▸ **Exercise brief**: Each line starting at the one that contains "[done|]. intros [[]|e]." and ending at the one that contains "assert (Hdir : always" must be returned exactly, and the rest of the listing is left out.
:::
Lemma rewards_sub_accounted (n : NodeH) key :
  always (rewards_sub account_of header_hash header_author n key : itree E _) (fun tr r =>
    accounted key tr /\ exists x, r = Ret x).
Proof.
  assert (Hnil : accounted key []) by done.
  apply always_bind, always_call; [done|]. intros []; [apply always_ret; eauto|].
  apply always_bind, always_call; [done|]. intros [[]|e]; [|apply always_ret; eauto]. cbn.
  apply (always_forever _ (fun _ tr r => accounted key tr /\ exists x, r = Ret x)). intros _.
  apply always_bind, always_call; [done|]. intros []; [apply always_ret; cbn; eauto|].
  apply always_bind, always_call; [done|]. intros [h|]; [|apply always_ret; cbn; eauto].
  apply always_bind, always_call; [done|]. intros []; [apply always_ret; cbn; eauto|].
  apply always_bind, always_call; [done|]. intros [events|e]; [|apply always_ret; cbn; eauto].
  apply always_bind, always_log_all, always_bind, always_log_all, always_ret. cbn.
  intros tr r [[Hlife Hdue] Hr]. split; [|done]. unfold accounted, life, reward_messages in *. rewrite app_nil_r.
  split.
  - csimpl. rewrite !omap_app, Hlife, app_nil_r. fold (life (Logged <$> omap (event_message account_of key) events : list Action)).
    fold (life (Logged <$> author_message header_author key h : list Action)). by rewrite !life_logged.
  - intros h'. csimpl. rewrite <-!(assoc_L app), !omap_app, !due_logged, (Hdue (Some h)).
    f_equal; [apply reward_messages_of_events|]. f_equal. apply reward_messages_of_author.
Qed.

(** The messages the program computes are those its specification calls for. *)
Lemma event_messages_called_for key es :
  events_call_for (Header := Header) (Info := Info) (Solution := Solution) account_of key es
    (omap (event_message account_of key) es).
Proof.
  induction es as [|[reward who|reward who|who height|] es IH]; cbn; [constructor|..|by apply ecf_of_others];
    (destruct (decide (who = account_of key)) as [->|]; cbn;
      [by constructor|by apply ecf_of_others; [congruence..|]]).
Qed.

Lemma author_message_called_for key h :
  header_calls_for (Info := Info) (Solution := Solution) header_author key (Some h)
    (author_message header_author key h).
Proof.
  unfold author_message. destruct (header_author h) as [author|] eqn:Ha; [|constructor; congruence].
  case_decide as Hk; [subst|]; constructor; congruence.
Qed.

Lemma due_called_for key header (tr : list Action) :
  run_calls_for account_of header_author key header tr (due key header tr).
Proof.
  revert header. induction tr as [|act tr IH]; intros header; [constructor|].
  destruct act; cbn; try (by apply rcf_other); [by apply rcf_head|].
  apply rcf_events; [apply event_messages_called_for| |done].
  destruct header; [apply author_message_called_for|constructor].
Qed.

Lemma mini_node_config chain dir :
  node_config pkg_name pkg_version git_hash (mini_node chain (join dir "node")) =
  mini_config pkg_name pkg_version git_hash chain dir.
Proof. by destruct chain. Qed.

(** How the mini farmer ends, and what it has said. *)
Definition ends key (node farmer : Action) (tr : list Action) (r : outcome (result string unit)) : Prop :=
  mini_ends node farmer (life tr) r /\ reward_messages tr = due key None tr.

Lemma due_app_quiet key h (tr tr' : list Action) :
  (forall h, due key h tr' = []) -> due key h (tr ++ tr') = due key h tr.
Proof.
  intros Hq. revert h. induction tr as [|act tr IH]; intros h0; [apply Hq|].
  destruct act; cbn; by rewrite IH.
Qed.

(** The last steps: [front] is the trace so far. *)
Lemma close_both key built_node built_farmer (node : NodeH) (farmer : FarmerH) (front : list Action) :
  life front = [built_node; built_farmer] -> reward_messages front = due key None front ->
  always (try (context "Failed to close node" (call (CloseNode node))) (fun _ =>
      try (context "Failed to close farmer" (call (CloseFarmer farmer))) (fun _ => mret (Ok tt))) : itree E _)
    (fun tr r => ends key built_node built_farmer (front ++ tr) r).
Proof.
  intros Hl Hr.
  assert (Hq : forall tr r, mini_ends built_node built_farmer ([built_node; built_farmer] ++ life tr) r ->
    reward_messages tr = [] -> (forall h, due key h tr = []) -> ends key built_node built_farmer (front ++ tr) r).
  { intros tr r Hends Hm Hd. split; [by rewrite life_app, Hl|]. rewrite due_app_quiet by done.
    unfold reward_messages in *. by rewrite omap_app, Hm, app_nil_r. }
  apply always_try, always_context, always_call; [done|]. intros [[]|e]; [|intros e'; apply Hq; [by constructor|done..]].
  apply always_try, always_context, always_call; [done|]. intros [[]|e].
  - apply always_ret. apply Hq; [by apply (both_closed _ _ true "")|done..].
  - intros e'. apply Hq; [by apply (both_closed _ _ false)|done..].
Qed.

Lemma mini_farmer_ends spec_of (a : mini_args (Key := Key)) :
  always (mini_farmer account_of header_hash header_author pkg_name pkg_version git_hash spec_of a : itree E _)
    (fun tr r => exists dir, (forall p, arg_base_path a = Some p -> dir = p) /\
     ends (arg_reward_address a) (mini_node_built pkg_name pkg_version git_hash spec_of a dir)
       (mini_farmer_built a dir) tr r).
Proof.
  set (key := arg_reward_address a).
  apply always_bind.
  assert (Hdir : always (match arg_base_path a with
                     | Some p => mret p
                     | None => unwrapped "Failed to create temporary directory" TempDir
                     end : itree E _)
    (fun tr r => tr = [] /\ match r with
                 | Ret dir => forall p, arg_base_path a = Some p -> dir = p
                 | Panic _ => arg_base_path a = None
                 end)).
  { destruct (arg_base_path a) as [p|]; [apply always_ret; by split; [|intros ? [= ->]]|].
    by apply always_unwrapped. }
  eapply always_mono; [exact Hdir|]. intros tr [dir|why] [-> Hp]; [|exists ""%string; split; [by rewrite Hp|by split; constructor]].
  cbn zeta. set (node_built := mini_node_built pkg_name pkg_version git_hash spec_of a dir : Action).
  set (farmer_built := mini_farmer_built a dir : Action).
  eapply always_mono with (Q := ends key node_built farmer_built); [|by eauto].
  rewrite mini_node_config.
  apply always_try, always_call; [done|]. intros [node|e]; [|by split; constructor].
  apply always_bind, always_call; [done|]. intros [].
  { apply always_bind, always_call; [done|]. intros []. apply always_context, always_call; [done|].
    intros [[]|e]; [|intros e']; (split; [|done]); [by apply (interrupted_sync _ _ true "")|by apply (interrupted_sync _ _ false)]. }
  apply always_try.
  assert (Hsync : always (match arg_chain a with Dev => mret (Ok tt) | _ => call (SyncNode node) end : itree E _)
    (fun tr r => tr = [] /\ exists x : result string unit, r = Ret x)).
  { destruct (arg_chain a); [apply always_call; eauto..|apply always_ret; eauto]; done. }
  eapply always_mono; [exact Hsync|]. intros tr ? [-> [[[]|e] ->]]; [|by split; constructor].
  apply always_bind, always_call; [done|]. intros [].
  apply always_try, always_call; [done|]. intros [farmer|e]; [|by split; constructor].
  apply always_bind, always_call; [done|]. intros farms.
  apply always_bind, always_unwrap_some; [intros farm _|intros _; by split; constructor].
  apply always_bind, always_call; [done|]. intros []. apply always_bind, always_call; [done|]. intros [].
  apply always_bind. eapply always_mono; [apply rewards_sub_accounted|]. intros tr ? [[Hlife Hdue] [ended ->]].
  apply always_bind.
  assert (Hlog : always (match ended with None => call (Log Exitting) | Some _ => mret tt end : itree E _)
    (fun tr r => r = Ret tt /\ life tr = [] /\ reward_messages tr = [] /\ forall h, due key h tr = [])).
  { destruct ended; [by apply always_ret|]. by apply always_call; [|intros []]. }
  eapply always_mono; [exact Hlog|]. intros tr' ? (-> & Hl' & Hr' & Hd').
  eapply always_mono; [apply (close_both key node_built farmer_built node farmer
    ([node_built; Logged NodeWasSynced; farmer_built] ++ tr ++ tr'))|].
  - rewrite !life_app, Hlife, Hl'. done.
  - rewrite (assoc_L app), due_app_quiet by done. unfold reward_messages in *. rewrite !omap_app, Hr', app_nil_r. csimpl.
    rewrite (Hdue None). done.
  - intros tr2 r Hends. cbn. cbn in Hends. by rewrite <-(assoc_L app) in Hends.
Qed.

(** C16: however the environment answers, a run of the mini farmer ends in one of
    the ways of [mini_ends]: nothing was built; the node could not be synced or
    the farmer not be built, and the node is dropped unclosed; a signal during
    the sync closes the node; after farming the node is closed and then the
    farmer, which stays unclosed when closing the node fails.  The result is an
    error exactly when a step failed.  Node and farmer have the configuration,
    directory, chain specification, reward address and farm of [mini_config],
    [mini_node_built] and [mini_farmer_built].  The messages about rewards are, in
    order, those the finalized blocks and their events call for
    ([run_calls_for]). *)
Theorem mini_farmer_runs spec_of (a : mini_args (Key := Key)) n (tr : list Action) r :
  runs n (mini_farmer account_of header_hash header_author pkg_name pkg_version git_hash spec_of a
    : itree E _) tr r ->
  exists dir, (forall p, arg_base_path a = Some p -> dir = p) /\
  mini_ends (mini_node_built pkg_name pkg_version git_hash spec_of a dir) (mini_farmer_built a dir) (life tr) r /\
  run_calls_for account_of header_author (arg_reward_address a) None tr (reward_messages tr).
Proof.
  intros Hrun. destruct (mini_farmer_ends spec_of a n tr r Hrun) as (dir & Hdir & Hends & ->).
  exists dir. split; [done|]. split; [done|]. apply due_called_for.
Qed.

(** What the complete example does when nothing fails. *)
Definition complete_life (spec : Spec) (key : Key) (plots : list FarmDescription) : list Action :=
  [NodeBuilt (complete_config pkg_name pkg_version git_hash) "node" spec;
   FarmerBuilt (configuration Builder_default) key plots 1; FarmerClosed true; NodeClosed true;
   NodeBuilt (restarted_config pkg_name pkg_version git_hash) "node" spec;
   FarmerBuilt (configuration Builder_default) key plots 1; FarmerClosed true; NodeClosed true]
  ++ ((fun d => FarmWiped d true) <$> plots) ++ [NodeWiped true].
:::
▸ **Solution for this task**:
  apply always_try, always_context, always_call; [done|]. intros [[]|e].
  - apply always_ret. apply Hq; [by apply (both_closed _ _ true "")|done..].
  - intros e'. apply Hq; [by apply (both_closed _ _ false)|done..].
Qed.

Lemma mini_farmer_ends spec_of (a : mini_args (Key := Key)) :
  always (mini_farmer account_of header_hash header_author pkg_name pkg_version git_hash spec_of a : itree E _)
    (fun tr r => exists dir, (forall p, arg_base_path a = Some p -> dir = p) /\
     ends (arg_reward_address a) (mini_node_built pkg_name pkg_version git_hash spec_of a dir)
       (mini_farmer_built a dir) tr r).
Proof.
  set (key := arg_reward_address a).
  apply always_bind.
  assert (Hdir : always (match arg_base_path a with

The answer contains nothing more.